И все эти неосторожные шутки — как перцем на рану вот именно сейчас, когда надо ехать с Зиной. Вот и получится — „путешественница”...
Да с зининым язычком, подколет при Маше...
Нет, не примут её сестры.
Да Маша — и никакой жены не примет, не то что русской — и казачки.
А позвать — только на пробу?
И видел лицо её разгневанное: „Зачем ты звал меня? Чтобы твоя сестра решала нашу судьбу? Чтоб унизить? Вы, казаки, — дикари какие-то!”
Нет, не поймёт она Дона. Ни — что этот клинышек есть, между Доном и Медведицей!..
Дона — она не поймёт. Да в такое время, когда забурлило вот. Когда и Фёдор сам, уже неделю после съезда, всё кружится в Новочеркасске: встречи, обсуждения, гуторка, гуторка к майскому Кругу. Становится на ноги Батюшка Дон!
А что из этого будет? Сами донцы не внемлют, и Ковынёв не объемлет, — а разве русскому понять?
Есть донцы — круто гнут: отделяться — и всё тут.
Да нельзя ж по живому отрезать, станичники!
Но и вольность донская — должна сильно расшириться, да.
Ещё вгоряче доспаривают на улицах, не вырвешься, — а вода уже схлынула, все дороги открыты — и, не откладая, в Глазуновскую спеши — чтобы выбрали же тебя на Круг.
В этот бурлёж — и правда же Зина никак не вмещается.
И чем ближе ехать, чем тесней, тем невозможнее, и самому уже невероятно: как же мог так легкомысленно обещать?

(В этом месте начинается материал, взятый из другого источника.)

(** * pyproteolizard: the Python interface of proteolizard-data

    A shallow embedding of [pyproteolizard/data.py] and of the part of the
    native library [libproteolizard] it wraps, with the properties of the
    data model stated and proved against that embedding.

    Layout:
    - [result], [exn]: Python exceptions as an error monad;
    - [Binning], [Native]: the native library, whose sources are not part of
      the Python package; every definition there says what it is modelled
      from;
    - [pyobj] and the wrapper classes of [data.py], translated method by
      method;
    - the properties. *)

From Stdlib Require Import QArith Qround Qabs Qpower Lqa.
From stdpp Require Import base option list gmap strings.

Local Open Scope Z_scope.

(** ** Exceptions and results *)

(** The exceptions that can reach a caller of [data.py].  [KeyError],
    [AttributeError] and [ValueError] are Python's own; [NotFound],
    [IdentityMismatch] and [InvalidRange] are the error kinds of the native
    library; [ExternalError] stands for whatever a collaborator (sqlite,
    pandas, the Bruker bridge, the native constructor) raises.  All of them
    are subclasses of Python's [Exception]. *)
Inductive exn :=
| KeyError (key : Z)
| AttributeError (name : string)
| ValueError (msg : string)
| NotFound (frame_id : Z)
| IdentityMismatch (left_id right_id : Z)
| InvalidRange
| ExternalError (msg : string).

Inductive result (A : Type) :=
| Ok (a : A)
| Raise (e : exn).
Arguments Ok {A} a.
Arguments Raise {A} e.

#[global] Instance result_ret : MRet result := λ A a, Ok a.
#[global] Instance result_bind : MBind result := λ A B f r,
  match r with Ok a => f a | Raise e => Raise e end.
#[global] Instance result_fmap : FMap result := λ A B f r,
  match r with Ok a => Ok (f a) | Raise e => Raise e end.

(** [[f x for x in xs]] where [f] may raise: elements are evaluated from left
    to right and the first exception ends the comprehension. *)
Fixpoint comprehension {A B} (f : A → result B) (xs : list A) : result (list B) :=
  match xs with
  | [] => Ok []
  | x :: xs' => y ← f x; ys ← comprehension f xs'; Ok (y :: ys)
  end.

(** ** Coordinate binning *)

Module Binning.

(** Modelled from the spec: the native rounding function is not part of the
    Python package.  Of the two tie rules the spec allows, this is
    half-away-from-zero. *)
Definition round (x : Q) : Z :=
  if Qle_bool 0 x then Qfloor (x + (1 # 2)) else - Qfloor (- x + (1 # 2)).

(** Modelled from the spec: [bin(value, resolution)] is
    [round(value * 10^resolution)]; the native binning is not part of the
    Python package. *)
Definition bin (value : Q) (resolution : Z) : Z :=
  round (value * 10 ^ resolution).

(** Modelled from the spec: [unbin(index, resolution)] is
    [index / 10^resolution]. *)
Definition unbin (index : Z) (resolution : Z) : Q :=
  inject_Z index / 10 ^ resolution.

End Binning.

(** ** The native library

    [data.py] wraps objects of [libproteolizard].  Its sources are not part of
    the Python package, so the objects and the operations that the properties
    below depend on are modelled from the specification of the data model. *)

Module Native.

(** Modelled from the spec: one detected ion event of a Frame, with its
    drift-time index, mass-to-charge value, intensity and inverse ion
    mobility.  Real-valued fields are rationals. *)
Record Event := {
  scan : Z;
  mass : Q;
  intensity : Q;
  inverse_mobility : Q
}.

Module Frame.

(** Modelled from the spec: a Frame is a [frame_id] and an ordered
    sequence of events.  The native class keeps parallel arrays of equal
    length; a list of events is that invariant by construction. *)
Record t := { frame_id : Z; events : list Event }.

(** Modelled from the spec: the native getters of a Frame return its id and
    its parallel arrays, one entry per event in event order. *)
Definition getFrameId (f : t) : Z := frame_id f.
Definition getScans (f : t) : list Z := scan <$> events f.
Definition getMzs (f : t) : list Q := mass <$> events f.
Definition getIntensities (f : t) : list Q := intensity <$> events f.
Definition getInverseMobilities (f : t) : list Q :=
  inverse_mobility <$> events f.

(** Modelled from the spec: the native [+] on frames.  It requires
    identical [frame_id]s and fails with [IdentityMismatch], naming both
    ids, otherwise; the events of both operands are concatenated, without
    deduplication and without accumulation. *)
Definition add (x y : t) : result t :=
  if decide (frame_id x = frame_id y)
  then Ok {| frame_id := frame_id x; events := events x ++ events y |}
  else Raise (IdentityMismatch (frame_id x) (frame_id y)).

(** Modelled from the spec: the events retained by [filter_ranged]: scan
    and mass within their inclusive bounds, intensity at least
    [intensity_min]. *)
Definition in_range (scan_min scan_max : Z) (mz_min mz_max intensity_min : Q)
    (e : Event) : bool :=
  (scan_min <=? scan e) && (scan e <=? scan_max)
  && Qle_bool mz_min (mass e) && Qle_bool (mass e) mz_max
  && Qle_bool intensity_min (intensity e).

(** Modelled from the spec: [filterRanged] returns a new Frame with the
    same [frame_id] and only the matching events, in their relative
    order; bounds with min > max are an [InvalidRange]. *)
Definition filterRanged (f : t) (scan_min scan_max : Z)
    (mz_min mz_max intensity_min : Q) : result t :=
  if (scan_min <=? scan_max) && Qle_bool mz_min mz_max
  then Ok {| frame_id := frame_id f;
             events := List.filter
               (in_range scan_min scan_max mz_min mz_max intensity_min)
               (events f) |}
  else Raise InvalidRange.

(** Modelled from the spec: one bucket of a resolution-reduced frame, for
    the events of one scan whose masses have the same bin index, with their
    accumulated intensity and the retained inverse mobility. *)
Record Bucket := {
  b_scan : Z;
  b_index : Z;
  b_intensity : Q;
  b_inverse_mobility : Q
}.

(** Modelled from the spec: the bucket that one event falls into, by
    binning its mass. *)
Definition bucket_of (resolution : Z) (e : Event) : Bucket :=
  {| b_scan := scan e;
     b_index := Binning.bin (mass e) resolution;
     b_intensity := intensity e;
     b_inverse_mobility := inverse_mobility e |}.

(** Modelled from the spec: two events collide when they have the same
    scan and the same bin index. *)
Definition same_bucket (a b : Bucket) : bool :=
  (b_scan a =? b_scan b) && (b_index a =? b_index b).

(** Modelled from the spec: an event that collides with a bucket (same
    scan, same bin index) adds its intensity to it and the bucket keeps
    the inverse mobility of its first event; an event that collides with
    none opens a new bucket after the existing ones. *)
Fixpoint accumulate (bs : list Bucket) (b : Bucket) : list Bucket :=
  match bs with
  | [] => [b]
  | b' :: bs' =>
      if same_bucket b' b
      then {| b_scan := b_scan b';
              b_index := b_index b';
              b_intensity := (b_intensity b' + b_intensity b)%Q;
              b_inverse_mobility := b_inverse_mobility b' |} :: bs'
      else b' :: accumulate bs' b
  end.

(** Modelled from the spec: the buckets of a sequence of events, taken in
    event order. *)
Definition buckets (resolution : Z) (es : list Event) : list Bucket :=
  foldl accumulate [] (bucket_of resolution <$> es).

(** Modelled from the spec: the event that stands for a bucket; its mass is
    the unbinned index. *)
Definition event_of (resolution : Z) (b : Bucket) : Event :=
  {| scan := b_scan b;
     mass := Binning.unbin (b_index b) resolution;
     intensity := b_intensity b;
     inverse_mobility := b_inverse_mobility b |}.

(** Modelled from the spec: [toResolution] bins every mass, sums the
    intensities of the events of one scan that fall into one bucket, and
    returns a Frame with one event per bucket, in order of first
    occurrence, whose mass is the bucket's representative value. *)
Definition toResolution (f : t) (resolution : Z) : t :=
  {| frame_id := frame_id f;
     events := event_of resolution <$> buckets resolution (events f) |}.

End Frame.

Module Points.

(** Modelled from the spec: one row of the point table, for one retained
    event. *)
Record Point := {
  p_frame : Z;
  p_scan : Z;
  p_mass : Q;
  p_inverse_mobility : Q;
  p_intensity : Q
}.

(** Modelled from the spec: the point table, row by row. *)
Definition t := list Point.

(** Modelled from the spec: the native getters of the point table return
    its columns, one entry per row in row order. *)
Definition getFrames (ps : t) : list Z := p_frame <$> ps.
Definition getScans (ps : t) : list Z := p_scan <$> ps.
Definition getMz (ps : t) : list Q := p_mass <$> ps.
Definition getInvIonMobility (ps : t) : list Q := p_inverse_mobility <$> ps.
Definition getIntensity (ps : t) : list Q := p_intensity <$> ps.

End Points.

Module Slice.

(** Modelled from the spec: a Slice is an ordered collection of precursor
    Frames and an ordered collection of fragment Frames. *)
Record t := { precursors : list Frame.t; fragments : list Frame.t }.

(** Modelled from the spec: the two getters return the respective
    partition. *)
Definition getPrecursors (s : t) : list Frame.t := precursors s.
Definition getFragments (s : t) : list Frame.t := fragments s.

(** Modelled from the spec: Slice-level [filterRanged] applies the
    Frame-level one to every precursor and every fragment Frame and keeps
    the partitioning; Frames that become empty stay. *)
Definition filterRanged (s : t) (scan_min scan_max : Z)
    (mz_min mz_max intensity_min : Q) : result t :=
  let filter_frame f :=
    Frame.filterRanged f scan_min scan_max mz_min mz_max intensity_min in
  ps ← comprehension filter_frame (precursors s);
  fs ← comprehension filter_frame (fragments s);
  Ok {| precursors := ps; fragments := fs |}.

(** Modelled from the spec: the row of one event, with the id of its
    Frame. *)
Definition point_of (f : Frame.t) (e : Event) : Points.Point :=
  {| Points.p_frame := Frame.frame_id f;
     Points.p_scan := scan e;
     Points.p_mass := mass e;
     Points.p_inverse_mobility := inverse_mobility e;
     Points.p_intensity := intensity e |}.

(** Modelled from the spec: the rows of a sequence of Frames, in Frame
    order and within a Frame in event order. *)
Definition points_of (fs : list Frame.t) : Points.t :=
  f ← fs; point_of f <$> Frame.events f.

(** Modelled from the spec: the projection flattens one partition (the
    precursor Frames when the flag is set, the fragment Frames otherwise)
    into rows, in Frame order and within a Frame in event order. *)
Definition getPoints (s : t) (precursor : bool) : Points.t :=
  points_of (if precursor then precursors s else fragments s).

End Slice.

Module Handle.

(** Modelled from the spec: the binary frame storage, as the events it
    holds for each frame id. *)
Record t := { storage : gmap Z (list Event) }.

(** Modelled from the spec: fetching a frame that the storage does not
    hold fails with [NotFound], naming the id. *)
Definition getFrame (h : t) (frame_id : Z) : result Frame.t :=
  match storage h !! frame_id with
  | Some es => Ok {| Frame.frame_id := frame_id; Frame.events := es |}
  | None => Raise (NotFound frame_id)
  end.

(** Modelled from the spec: a Slice is assembled from the named Frames;
    any missing id fails the whole call. *)
Definition getSlice (h : t) (precursor_ids fragment_ids : list Z)
    : result Slice.t :=
  ps ← comprehension (getFrame h) precursor_ids;
  fs ← comprehension (getFrame h) fragment_ids;
  Ok {| Slice.precursors := ps; Slice.fragments := fs |}.

End Handle.

(** Modelled from the spec: one scan's sparse list of (mass, intensity)
    pairs with its identity. *)
Record Spectrum := {
  s_frame_id : Z;
  s_scan_id : Z;
  s_peaks : list (Q * Q)
}.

Потом когда-нибудь? осенью? (Отложить — оно легче.)
Но — страшно ей объявить!
Да она уж, наверно, по всей заминке предчувствует, что — не ехать.
Стыдно. И сам себе противен.
И тогда — потерять её совсем? Уже не увидеть никогда?
В уме ли 47-летнему — отталкивать молодую, любящую? Где он столько счастья найдёт?
Но и облегчение есть: опять свободен.
Вот сейчас — она ему дороже всех прежних встреч.
И сколько он горя ей наделал — кто загладит?
Но — как с разогнанного поезда, не может он из своей жизни выскочить.
Надо валить — на общий разлом: тут — разладно сейчас, а вот на обратной дороге заеду к тебе в Тамбов.
Ещё по улицам, до телеграфа, он мог думать и передумать, как ту телеграмму сложить.
Но постучал коридорный — и подал ему другую телеграмму. Из Брянска:
„Александр убит взбунтованными рабочими. Шура”.
Вот это — дубиной в лоб!!
Ах ты мой братец меньшенький!! Ах ты мой обречённый!
А ведь это в твоих глазах отмалу было...
147
Это был искренний вопль отчаяния — позавчера, к фронтовым делегатам. Минута слабости. Обида и безнадёжность разрывали грудь, и переставал Керенский верить в восторженные крики людей и их клятвы. Всё казалось — почти потеряно, цветы революции — облетевшими до конца. (И буржуазная печать возликовала: вот, и сам Керенский подтверждает! кто теперь осмелится сказать, что тревогу вздувает „перепуганный обыватель”? А своя эсеровская была поражена и опечалена: крик переутомившегося человека, наш товарищ на миг попал под влияние мрачного гипноза, но, конечно, снова ступит на путь самоотверженной деятельности, — не дошла же нынешняя обстановка до хлыста и палки!)